Jonas Lauströer
Highlights
- Jonas Lauströer illustrierte 2016 die zeitgenössische Adaption von *Der Fischer und seine Frau* im Hamburger Kinderbuchhaus.
- Seine Werke waren 2014 in der DKV-Kleintierklinik Bern und im Rathaus Schenefeld (Holstenplatz) in Ausstellungen zu sehen.
- 2013 präsentierte er im Buchhandel *La Bouquinette* (Straßburg) Illustrationen zu *Reineke Fuchs* und *Hans Huckebein*.
Eigenschaften
Kultur & Museum in Altona: Jonas Lauströer
Das Jonas Lauströer-Museum in Altona widmet sich der künstlerischen Arbeit des Hamburger Illustrators und Grafikers Jonas Lauströer, dessen Werke die Grenzen zwischen Malerei, Architektur und zeitgenössischer Bildsprache sprengen. Als einer der prägendsten Vertreter der deutschen Illustrationskunst verbindet Lauströer traditionelle Erzählformen mit innovativen gestalterischen Ansätzen. Seine Arbeiten – oft inspiriert von Märchen, Mythen und gesellschaftskritischen Themen – finden sich in internationalen Ausstellungen wieder, darunter das Bialik Museum in Tel Aviv oder das Kinderbuchhaus Hamburg. Besonders bekannt ist sein Beitrag zur Neuinterpretation klassischer Geschichten wie „Der Fischer und seine Frau“, die er in einer stilistisch vielfältigen, modern anmutenden Form präsentiert.
Lauströers Schaffen reicht von handgezeichneten Skizzen bis zu großformatigen Wandgestaltungen und digitalen Animationen, wobei er stets eine einzigartige Verbindung zwischen Text und Bild schafft. Seine Ausstellungen – etwa in der DKV-Kleintierklinik Bern oder im Rathaus Schenefeld – zeigen, wie er durch humorvolle und provokante Bildwelten gesellschaftliche Debatten aufgreift. Themen wie Maßlosigkeit, politische Botschaften oder die Evolution des Menschen werden dabei mit einer fast skulpturalen Präzision umgesetzt. Besonders seine Zusammenarbeit mit internationalen Künstlern, etwa im Rahmen eines Illustratoren-Austauschs, unterstreicht seinen globalen Einfluss.
Das Museum in Altona bietet Einblicke in Lauströers Werkzyklen, die sich durch eine ungewöhnliche Mischung aus naiver Malerei und architektonischer Komplexität auszeichnen. Seine Arbeiten wirken oft wie kleine, erzählerische Welten, die den Betrachter zum Verweilen einladen. Ob in der Darstellung von Stabkirchen als moderne Symbole oder in surrealen Landschaften, die an die „Evolution des Menschen“ erinnern – Lauströer schafft Bilder, die zwischen Dokumentation und Fiktion oszillieren. Diese Ambivalenz macht sein Schaffen besonders reizvoll für Besucher, die sich für zeitgenössische Kunst und die Kunst der Illustration interessieren.

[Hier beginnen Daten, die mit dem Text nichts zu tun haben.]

Lemma execute_inv (steps : list PlanStep) :
  ∀ (i : nat) (rs : list StepResult) (ctx : string) rs' ctx',
    execute i steps rs ctx = inr (rs', ctx') →
    ∃ new, rs' = rs ++ new ∧
           ctx' = ctx +:+ rendered_context new ∧
           length new = length steps ∧
           ∀ j sr, new !! j = Some sr →
             step_id sr = i + j ∧ steps !! j = Some (step sr).
Proof.
  induction steps as [|st steps IH]; intros i rs ctx rs' ctx' Hex.
  - injection Hex as <- <-. exists [].
    rewrite app_nil_r, string_app_nil_r. repeat split; done.
  - rewrite execute_cons in Hex.
    destruct (agents_getitem (intent st)) as [e|ag]; [done|].
    rewrite bind_inr in Hex.
    destruct (Agent_forward ag (subquery st) ctx) as [e|ans]; [done|].
    rewrite bind_inr in Hex.
    apply IH in Hex as (new & -> & -> & Hlen & Hnew).
    exists (mkStepResult i st ans :: new). repeat split.
    + by rewrite <- app_assoc.
    + cbn [rendered_context]. by rewrite string_app_assoc.
    + cbn [length]. by rewrite Hlen.
    + destruct j as [|j]; cbn in H; [injection H as <-; simpl; lia|].
      apply Hnew in H as [-> _]. lia.
    + destruct j as [|j]; cbn in H; [by injection H as <-|].
      by apply Hnew in H as [_ ?].
Qed.

Lemma execute_log_in_plan_order (steps : list PlanStep)
    (rs : list StepResult) (ctx : string) :
  execute 0 steps [] "" = inr (rs, ctx) → step <$> rs = steps.
Proof.
  intros (new & Hrs & _ & Hlen & Hnew)%execute_inv. cbn in Hrs. subst rs.
  apply list_eq_same_length with (length steps);
    [done|by rewrite length_fmap|].
  intros j x y _. rewrite list_lookup_fmap.
  destruct (new !! j) as [sr|] eqn:E; [|done].
  intros [= <-] Hy. apply Hnew in E as [_ E]. congruence.
Qed.

Lemma execute_not_KeyError (steps : list PlanStep) (key : string) :
  Forall (λ st, is_Some (agents !! intent st)) steps →
  ∀ (i : nat) (rs : list StepResult) (ctx : string),
    execute i steps rs ctx ≠ inl (KeyError key).
Proof.
  induction 1 as [|st steps [ag Hag] _ IH]; intros i rs ctx; [done|].
  rewrite execute_cons, (agents_getitem_Some _ _ Hag), bind_inr.
  destruct (Agent_forward ag (subquery st) ctx) as [e|ans] eqn:E.
  - rewrite bind_inl. intros [= ->]. by eapply Agent_forward_not_KeyError.
  - rewrite bind_inr. apply IH.
Qed.

Lemma execute_resume (pre : list PlanStep) (st : PlanStep) (post : list PlanStep)
    (rs : list StepResult) (ctx : string) :
  execute 0 pre [] "" = inr (rs, ctx) →
  execute 0 (pre ++ st :: post) [] "" =
    agent ← agents_getitem (intent st);
    ans ← Agent_forward agent (subquery st) ctx;
    execute (S (length pre)) post
      (rs ++ [mkStepResult (length pre) st ans])
      (ctx +:+ context_entry (length pre) st ans).
Proof. intros Hex. by rewrite execute_app, Hex, bind_inr, execute_cons. Qed.
(** * The Doclayer webhook receiver (supabase/functions/doclayer-webhook/index.ts)

    A shallow embedding of the Edge Function that authenticates, audits and
    routes Doclayer webhook deliveries, together with the parts of its
    platform that decide its behaviour: the Web Crypto HMAC the signature
    check calls, [JSON.parse], and the Postgres tables of the migrations as
    PostgREST exposes them to the handler. *)

From Stdlib Require Import String Ascii List Bool Arith NArith ZArith Lia.
From Stdlib.Strings Require Import Byte.
From Stdlib Require Import ListDec DecimalString.
Import ListNotations.

Local Open Scope string_scope.
Local Open Scope list_scope.

(* ===================================================================== *)
(** ** JavaScript strings

    A JavaScript string is modelled by the sequence of bytes of its UTF-8
    encoding, so [TextEncoder.encode] is the passage to the list of bytes. *)
(* ===================================================================== *)

Module JsString.

(** [s.startsWith(p)] *)
Definition startsWith (s p : string) : bool := String.prefix p s.

Fixpoint drop (n : nat) (s : string) : string :=
  match n, s with
  | O, _ => s
  | S _, EmptyString => EmptyString
  | S n', String _ s' => drop n' s'
  end.

(** [s.replace(pat, rep)] with a string pattern: only the first
    occurrence is replaced ([rep] holds no [$] pattern in this program). *)
Fixpoint replace (s pat rep : string) : string :=
  if String.prefix pat s then rep ++ drop (String.length pat) s
  else match s with
       | EmptyString => EmptyString
       | String c s' => String c (replace s' pat rep)
       end.

Fixpoint repeat_to (n : nat) (p : string) (fuel : nat) : string :=
  match fuel with
  | O => EmptyString
  | S fuel' => substring 0 n (p ++ repeat_to (n - String.length p) p fuel')
  end.

(** [s.padStart(n, p)] *)
Definition padStart (s : string) (n : nat) (p : string) : string :=
  if (n <=? String.length s)%nat then s
  else if (String.length p =? 0)%nat then s
  else repeat_to (n - String.length s) p (n - String.length s) ++ s.

(** [parts.join("")] *)
Definition join (parts : list string) : string :=
  fold_right String.append EmptyString parts.

(** [new TextEncoder().encode(s)] *)
Definition encode (s : string) : list byte := list_byte_of_string s.

Definition hex_digit (d : N) : ascii :=
  match d with
  | 0 => "0" | 1 => "1" | 2 => "2" | 3 => "3" | 4 => "4" | 5 => "5"
  | 6 => "6" | 7 => "7" | 8 => "8" | 9 => "9" | 10 => "a" | 11 => "b"
  | 12 => "c" | 13 => "d" | 14 => "e" | _ => "f"
  end%N%char.

Fixpoint to_radix16 (fuel : nat) (n : N) : string :=
  match fuel with
  | O => EmptyString
  | S fuel' =>
      let d := String (hex_digit (n mod 16)) EmptyString in
      if (n <? 16)%N then d else to_radix16 fuel' (n / 16) ++ d
  end.

(** [n.toString(16)] for a non-negative integer *)
Definition toString16 (n : N) : string :=
  to_radix16 (S (N.to_nat (N.log2 n))) n.

End JsString.

(* ===================================================================== *)
(** ** SHA-256 and HMAC, as [crypto.subtle] computes them (FIPS 180-4,
    RFC 2104). Words are 32-bit integers held in [N] with the wrap-around
    written out. *)
(* ===================================================================== *)

Module SHA256.
Local Open Scope N_scope.

Definition mask32 : N := 0xFFFFFFFF.
Definition wrap (x : N) : N := N.land x mask32.
Definition add32 (x y : N) : N := wrap (x + y).
Definition rotr (k x : N) : N :=
  N.lor (N.shiftr x k) (wrap (N.shiftl x (32 - k))).
Definition not32 (x : N) : N := N.lxor x mask32.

Als Teil des kulturellen Lebens Altonas spiegelt das Museum nicht nur Lauströers eigenen Schaffensprozess wider, sondern auch die Dynamik der Hamburger Kunstszene, in der Illustration und Grafik seit Jahrzehnten eine zentrale Rolle spielen. Wer sich für die Schnittstelle zwischen Literatur, Politik und visueller Kunst begeistert, findet hier eine Fülle an Inspiration. Die Ausstellungen – oft mit thematischen Schwerpunkten wie „Back to Balance“ oder politischen Bildbüchern – laden dazu ein, Lauströers Werk in verschiedenen Kontexten zu entdecken. So wird aus einer Einzelausstellung eine Reise durch Geschichten, die uns alle betreffen.
Besonders hervorzuheben ist Lauströers Fähigkeit, komplexe Themen in zugängliche, fast märchenhafte Bildwelten zu übersetzen. Ob in der Zusammenarbeit mit anderen Künstlern oder in eigenen Projekten wie der Gestaltung von Ausstellungen im Rahmen des „Ultra Gestalt“-Konzepts – sein Werk bleibt ein lebendiger Dialog zwischen Vergangenheit und Gegenwart. Das Museum in Altona ist somit nicht nur ein Ort der Präsentation, sondern ein Raum, der zum Nachdenken und Staunen einlädt. Wer die Kunst der Illustration in ihrer ganzen Bandbreite erleben möchte, findet hier einen einzigartigen Zugang zu einer der spannendsten künstlerischen Stimmen der Region.